---------- Provided data
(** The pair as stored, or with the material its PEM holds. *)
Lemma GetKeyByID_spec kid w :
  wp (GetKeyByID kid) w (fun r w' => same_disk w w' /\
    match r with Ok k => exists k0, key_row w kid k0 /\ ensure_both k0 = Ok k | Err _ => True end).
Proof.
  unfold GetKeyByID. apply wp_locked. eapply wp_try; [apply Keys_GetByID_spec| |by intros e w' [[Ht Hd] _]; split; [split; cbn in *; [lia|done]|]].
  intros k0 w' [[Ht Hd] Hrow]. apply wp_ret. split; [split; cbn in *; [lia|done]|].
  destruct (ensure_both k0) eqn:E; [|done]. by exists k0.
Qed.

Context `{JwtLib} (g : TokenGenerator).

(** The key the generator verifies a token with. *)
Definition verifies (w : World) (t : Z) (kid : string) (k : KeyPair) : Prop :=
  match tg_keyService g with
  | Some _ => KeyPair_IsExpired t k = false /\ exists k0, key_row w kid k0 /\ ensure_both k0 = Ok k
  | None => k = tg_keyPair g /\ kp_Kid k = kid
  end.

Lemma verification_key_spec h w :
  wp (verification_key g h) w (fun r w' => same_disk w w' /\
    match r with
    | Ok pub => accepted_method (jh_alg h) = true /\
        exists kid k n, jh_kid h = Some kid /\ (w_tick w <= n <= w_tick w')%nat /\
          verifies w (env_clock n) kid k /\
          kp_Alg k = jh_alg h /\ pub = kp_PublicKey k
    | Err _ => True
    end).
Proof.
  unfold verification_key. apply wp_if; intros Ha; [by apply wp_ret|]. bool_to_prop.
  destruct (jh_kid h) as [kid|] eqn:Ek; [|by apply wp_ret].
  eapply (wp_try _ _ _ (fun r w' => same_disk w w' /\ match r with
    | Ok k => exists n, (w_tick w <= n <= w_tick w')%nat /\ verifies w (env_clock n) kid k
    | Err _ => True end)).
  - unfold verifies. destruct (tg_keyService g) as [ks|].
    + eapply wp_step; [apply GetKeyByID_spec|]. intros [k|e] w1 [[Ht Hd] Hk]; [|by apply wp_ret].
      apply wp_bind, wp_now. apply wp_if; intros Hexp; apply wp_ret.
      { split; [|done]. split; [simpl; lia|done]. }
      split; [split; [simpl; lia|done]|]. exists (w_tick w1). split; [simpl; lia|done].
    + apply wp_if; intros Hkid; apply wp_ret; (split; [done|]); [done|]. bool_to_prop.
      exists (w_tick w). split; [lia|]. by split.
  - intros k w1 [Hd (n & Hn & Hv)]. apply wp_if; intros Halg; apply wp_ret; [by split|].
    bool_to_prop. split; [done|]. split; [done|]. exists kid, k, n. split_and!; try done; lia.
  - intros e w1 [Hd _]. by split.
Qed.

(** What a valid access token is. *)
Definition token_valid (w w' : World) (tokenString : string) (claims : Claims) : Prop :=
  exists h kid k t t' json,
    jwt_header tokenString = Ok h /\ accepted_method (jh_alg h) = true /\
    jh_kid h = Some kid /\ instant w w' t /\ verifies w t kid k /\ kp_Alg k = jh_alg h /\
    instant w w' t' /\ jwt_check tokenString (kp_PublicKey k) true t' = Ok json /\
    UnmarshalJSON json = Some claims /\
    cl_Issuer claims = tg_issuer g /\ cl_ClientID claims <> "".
--------------------
---------- Provided data
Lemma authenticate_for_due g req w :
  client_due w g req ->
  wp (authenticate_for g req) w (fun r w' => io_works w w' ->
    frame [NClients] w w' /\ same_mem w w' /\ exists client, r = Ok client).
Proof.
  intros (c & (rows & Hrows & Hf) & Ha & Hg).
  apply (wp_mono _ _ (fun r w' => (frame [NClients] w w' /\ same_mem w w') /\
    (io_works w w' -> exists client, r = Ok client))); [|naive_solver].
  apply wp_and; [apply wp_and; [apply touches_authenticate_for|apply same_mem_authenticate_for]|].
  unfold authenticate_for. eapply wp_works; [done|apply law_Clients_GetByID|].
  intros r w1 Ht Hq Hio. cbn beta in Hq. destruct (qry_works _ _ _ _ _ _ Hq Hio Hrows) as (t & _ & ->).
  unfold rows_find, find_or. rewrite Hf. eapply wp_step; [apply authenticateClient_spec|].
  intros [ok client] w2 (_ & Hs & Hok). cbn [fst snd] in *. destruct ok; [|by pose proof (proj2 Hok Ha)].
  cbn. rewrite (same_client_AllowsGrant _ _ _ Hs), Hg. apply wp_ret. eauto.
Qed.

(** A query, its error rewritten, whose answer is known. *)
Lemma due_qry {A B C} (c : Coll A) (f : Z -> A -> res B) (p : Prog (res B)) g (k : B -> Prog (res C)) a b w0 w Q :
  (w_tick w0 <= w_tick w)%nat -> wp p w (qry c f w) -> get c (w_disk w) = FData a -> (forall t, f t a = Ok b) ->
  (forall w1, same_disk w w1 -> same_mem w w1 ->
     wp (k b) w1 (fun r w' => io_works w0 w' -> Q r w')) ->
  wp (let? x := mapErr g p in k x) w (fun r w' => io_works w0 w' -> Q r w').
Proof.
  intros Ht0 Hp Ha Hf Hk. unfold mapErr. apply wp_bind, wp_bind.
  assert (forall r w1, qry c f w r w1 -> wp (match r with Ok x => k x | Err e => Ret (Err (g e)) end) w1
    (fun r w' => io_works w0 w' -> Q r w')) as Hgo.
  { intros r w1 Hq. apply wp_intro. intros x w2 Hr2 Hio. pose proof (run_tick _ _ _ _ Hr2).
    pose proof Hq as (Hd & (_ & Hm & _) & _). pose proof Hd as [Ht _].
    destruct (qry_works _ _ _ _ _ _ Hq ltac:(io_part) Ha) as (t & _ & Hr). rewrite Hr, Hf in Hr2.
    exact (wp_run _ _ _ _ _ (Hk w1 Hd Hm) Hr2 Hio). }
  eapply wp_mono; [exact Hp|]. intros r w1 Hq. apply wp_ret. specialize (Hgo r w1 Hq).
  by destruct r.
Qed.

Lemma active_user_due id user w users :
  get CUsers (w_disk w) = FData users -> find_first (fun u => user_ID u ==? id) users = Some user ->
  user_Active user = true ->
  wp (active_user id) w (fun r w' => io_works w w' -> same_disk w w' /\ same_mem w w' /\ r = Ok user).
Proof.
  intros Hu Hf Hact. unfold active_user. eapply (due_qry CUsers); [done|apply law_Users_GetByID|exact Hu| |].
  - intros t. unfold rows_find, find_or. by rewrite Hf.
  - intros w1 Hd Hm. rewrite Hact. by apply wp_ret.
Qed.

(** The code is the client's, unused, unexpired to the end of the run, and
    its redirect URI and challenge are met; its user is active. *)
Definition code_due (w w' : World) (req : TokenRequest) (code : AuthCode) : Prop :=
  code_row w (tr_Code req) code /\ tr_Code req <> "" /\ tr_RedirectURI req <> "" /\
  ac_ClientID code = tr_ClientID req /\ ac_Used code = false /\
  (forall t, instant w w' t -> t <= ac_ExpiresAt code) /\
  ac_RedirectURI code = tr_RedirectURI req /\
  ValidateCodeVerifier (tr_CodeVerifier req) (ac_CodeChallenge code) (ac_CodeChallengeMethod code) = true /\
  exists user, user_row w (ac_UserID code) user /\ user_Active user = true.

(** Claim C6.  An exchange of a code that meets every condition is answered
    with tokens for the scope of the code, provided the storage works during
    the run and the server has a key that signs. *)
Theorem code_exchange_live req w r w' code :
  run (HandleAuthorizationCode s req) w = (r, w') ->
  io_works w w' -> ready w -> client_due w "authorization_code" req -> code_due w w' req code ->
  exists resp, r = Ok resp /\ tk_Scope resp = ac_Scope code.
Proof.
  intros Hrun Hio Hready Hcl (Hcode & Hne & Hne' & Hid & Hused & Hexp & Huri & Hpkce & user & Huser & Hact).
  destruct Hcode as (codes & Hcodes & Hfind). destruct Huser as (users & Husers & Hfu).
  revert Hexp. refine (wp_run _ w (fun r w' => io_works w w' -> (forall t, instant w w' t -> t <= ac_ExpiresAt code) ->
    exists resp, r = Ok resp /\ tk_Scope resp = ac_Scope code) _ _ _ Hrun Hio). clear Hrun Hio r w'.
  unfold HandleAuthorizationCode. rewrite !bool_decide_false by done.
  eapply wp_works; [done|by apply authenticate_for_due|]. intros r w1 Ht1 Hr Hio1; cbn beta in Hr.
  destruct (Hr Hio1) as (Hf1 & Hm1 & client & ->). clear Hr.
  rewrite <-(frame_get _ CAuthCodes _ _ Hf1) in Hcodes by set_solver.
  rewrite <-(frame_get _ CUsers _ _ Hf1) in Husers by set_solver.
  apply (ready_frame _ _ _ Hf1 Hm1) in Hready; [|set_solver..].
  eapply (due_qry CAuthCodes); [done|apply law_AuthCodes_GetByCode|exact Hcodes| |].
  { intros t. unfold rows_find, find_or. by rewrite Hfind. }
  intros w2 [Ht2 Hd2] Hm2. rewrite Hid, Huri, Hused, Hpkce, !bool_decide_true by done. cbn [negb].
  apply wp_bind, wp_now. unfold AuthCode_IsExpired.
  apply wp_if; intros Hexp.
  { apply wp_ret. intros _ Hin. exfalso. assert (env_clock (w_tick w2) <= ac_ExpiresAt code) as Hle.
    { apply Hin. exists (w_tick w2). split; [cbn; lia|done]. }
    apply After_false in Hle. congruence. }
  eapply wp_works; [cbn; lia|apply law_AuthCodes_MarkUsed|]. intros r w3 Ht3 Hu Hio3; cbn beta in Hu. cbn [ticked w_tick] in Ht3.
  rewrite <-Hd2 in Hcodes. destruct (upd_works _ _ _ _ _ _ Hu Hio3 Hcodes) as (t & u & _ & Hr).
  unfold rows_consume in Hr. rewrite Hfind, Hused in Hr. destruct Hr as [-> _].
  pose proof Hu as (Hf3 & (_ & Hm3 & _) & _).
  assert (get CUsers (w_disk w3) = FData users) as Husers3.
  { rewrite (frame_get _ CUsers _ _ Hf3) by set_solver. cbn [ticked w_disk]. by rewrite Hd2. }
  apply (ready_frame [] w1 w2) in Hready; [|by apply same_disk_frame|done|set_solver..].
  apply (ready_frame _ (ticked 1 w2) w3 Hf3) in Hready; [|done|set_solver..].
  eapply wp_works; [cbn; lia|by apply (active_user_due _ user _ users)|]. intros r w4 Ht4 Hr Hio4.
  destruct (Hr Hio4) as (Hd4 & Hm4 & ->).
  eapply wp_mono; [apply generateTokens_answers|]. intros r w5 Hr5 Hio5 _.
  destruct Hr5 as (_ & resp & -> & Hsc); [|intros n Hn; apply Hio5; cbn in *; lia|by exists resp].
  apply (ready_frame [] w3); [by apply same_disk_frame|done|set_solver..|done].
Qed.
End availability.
--------------------
*Try it*.
Wherever the string "split" appears in the records above, copy the line it sits in.

*Answer for the task*.
  unfold GetKeyByID. apply wp_locked. eapply wp_try; [apply Keys_GetByID_spec| |by intros e w' [[Ht Hd] _]; split; [split; cbn in *; [lia|done]|]].
  intros k0 w' [[Ht Hd] Hrow]. apply wp_ret. split; [split; cbn in *; [lia|done]|].
      { split; [|done]. split; [simpl; lia|done]. }
      split; [split; [simpl; lia|done]|]. exists (w_tick w1). split; [simpl; lia|done].
    + apply wp_if; intros Hkid; apply wp_ret; (split; [done|]); [done|]. bool_to_prop.
      exists (w_tick w). split; [lia|]. by split.
  - intros k w1 [Hd (n & Hn & Hv)]. apply wp_if; intros Halg; apply wp_ret; [by split|].
    bool_to_prop. split; [done|]. split; [done|]. exists kid, k, n. split_and!; try done; lia.
  - intros e w1 [Hd _]. by split.
    { apply Hin. exists (w_tick w2). split; [cbn; lia|done]. }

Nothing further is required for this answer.